The news can often be dreadfully depressing. During this past year, checking the news has felt like opening a Pandora’s box of chaos and uncertainty. The pandemic, political tensions, social injustices, civil unrest, natural disasters: it’s no surprise the current news climate is distressing and overwhelming. Enter Ever Given. This story about a boat stuck in the Suez Canal received a different response to other stories in the news cycle. Instead of despair, it spawned jokes and memes. Catharsis in place of catastrophe. The online response to this story is reflective of the way we view the state of our current news and how we connect with and react to it.
On the morning of March 23, 2021 a 400 meter long container ship, Ever Given, was traveling through the Suez Canal when strong winds knocked it off course and caused it to get stuck. In the following six days, the Ever Given blocked nearly 400 cargo ships from crossing the Suez Canal, costing an estimated $9.6 billion of global trade. It was finally freed by Egyptian, Dutch, and Italian tug boats on March 29th after it had been partially refloated.

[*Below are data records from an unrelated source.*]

(** * Digital gates of [qcodes_measurements.device.digital]

    A shallow embedding of [DigitalMode], [DigitalGate], [DigitalGateWrapper]
    and [DigitalDevice], and the properties of the io_mode / lock /
    hysteresis logic.

    Conventions of the embedding.
    - Voltages are rationals ([Q]) with exact arithmetic; Python computes on
      binary64 floats.  Stored levels are copied, never recomputed, so
      "driven to exactly v_high" is Leibniz equality of the stored number.
    - The voltage source is a cell: [source.voltage(v)] stores [v] and
      [source.voltage()] returns the stored number.
    - Every method is a computation in a small monad that threads the object
      it mutates, records the primitive effects it performs in program order,
      and may raise.  A raise keeps the state reached so far: Python has no
      rollback. *)

From Stdlib Require Import QArith Qabs ZArith List Bool String Lqa.
Import ListNotations.

Set Implicit Arguments.
Local Open Scope Q_scope.

(** ** Python values that reach the gate *)

(** [class DigitalMode(str, enum.Enum)]: the six members. *)
Inductive DigitalMode : Set :=
  | IN | OUT | PROBE_OUT | HIGH | LOW | GND.

Definition DigitalMode_eqb (a b : DigitalMode) : bool :=
  match a, b with
  | IN, IN | OUT, OUT | PROBE_OUT, PROBE_OUT
  | HIGH, HIGH | LOW, LOW | GND, GND => true
  | _, _ => false
  end.

(** [DigitalMode.OUTPUT_MODES] and [DigitalMode.INPUT_MODES]. *)
Definition OUTPUT_MODES : list DigitalMode := [OUT; PROBE_OUT; HIGH; LOW].
Definition INPUT_MODES : list DigitalMode := [IN; GND].

(** What a caller may pass where a mode is expected: a member of the
    enumeration (or, the enumeration being a [str] one, an object that
    compares equal to a member), or some other object, equal to no member. *)
Inductive modeval : Type :=
  | Member (m : DigitalMode)
  | Foreign (repr : string).

(** [val == DigitalMode.X] *)
Definition mode_is (val : modeval) (m : DigitalMode) : bool :=
  match val with
  | Member m' => DigitalMode_eqb m' m
  | Foreign _ => false
  end.

(** [val in modes] *)
Definition mode_in (val : modeval) (modes : list DigitalMode) : bool :=
  existsb (mode_is val) modes.

(** Values accepted by [MultiType(Bool(), Numbers())]. *)
Inductive pyval : Type :=
  | PyBool (b : bool)
  | PyInt (z : Z)
  | PyFloat (q : Q).
(** What the script imports and what runs it: the file system, the two
    serialisers, and the bundler's own writing of one target's output.
    An operation on the disk gives the disk afterwards and the error it
    failed with, if it failed. *)
Class Host : Type := {
  Disk : Type;
  Error : Type;
  fs_writeFile : string -> string -> Disk -> Disk * option Error;
  JSON_stringify : JsObject -> string;
  prettier_format : string -> PrettierOptions -> string;
  bundle_write : Rollup.Options -> Disk -> Disk * option Error
}.

Section Run.
Context `{host : Host}.

Record World : Type := { disk : Disk; events : list Event }.

Inductive Outcome (A : Type) : Type :=
| Fulfilled (a : A)
| Rejected (e : Error).

(** An [async] body: it runs on the world and settles. *)
Definition Async (A : Type) : Type := World -> Outcome A * World.

Definition ret {A} (a : A) : Async A := fun w => (Fulfilled A a, w).

(** [await m; k]: a rejection of [m] is the rejection of the whole. *)
Definition bind {A B} (m : Async A) (k : A -> Async B) : Async B :=
  fun w =>
    match m w with
    | (Fulfilled _ a, w') => k a w'
    | (Rejected _ e, w') => (Rejected B e, w')
    end.

Definition log (ev : Event) (w : World) : World :=
  {| disk := disk w; events := events w ++ [ev] |}.

Definition console_log (message : string) : Async unit :=
  fun w => (Fulfilled unit tt, log (ConsoleLog message) w).

(** [fs.writeFile(path, content)] *)
Definition writeFile (path content : string) : Async unit :=
  fun w =>
    match fs_writeFile path content (disk w) with
    | (d, None) =>
        (Fulfilled unit tt,
         log (FileWritten path content) {| disk := d; events := events w |})
    | (d, Some e) => (Rejected unit e, {| disk := d; events := events w |})
    end.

The prevailing online reaction from the Ever Given story, however, was not the massive efforts to dislodge it nor was it the cost to the global economy. The internet seemed to connect and relate to the slight absurdity of Ever Given being stuck in the Canal. An image from the rescue efforts of an excavator dwarfed in comparison to the gigantic hull of the ship became a meme format for situations many people are currently going through. I, the tiny excavator, doing my best to deal with the massive beast of a ship that is my deteriorating mental state in the times of a global pandemic.
More fundamentally, the Ever Given story did not require a complex background to understand and was not emotionally taxing as other news, and our world, often are. It could be summed up in a simple “boat is stuck” and it was not immediately dangerous or devastating, allowing people to come together for six days and make light of the situation. There was a comfort in such a news story. Such a comfort, in fact, that “PUT IT BACK” trended on Twitter after it was announced that Ever Given was freed. It seems that in this uncertain world full of its complicated problems and distressing stories, where looking at the news leaves one feeling anxious and depressed, the cathartic release from the story of Ever Given getting stuck in the Suez Canal was a needed reprieve.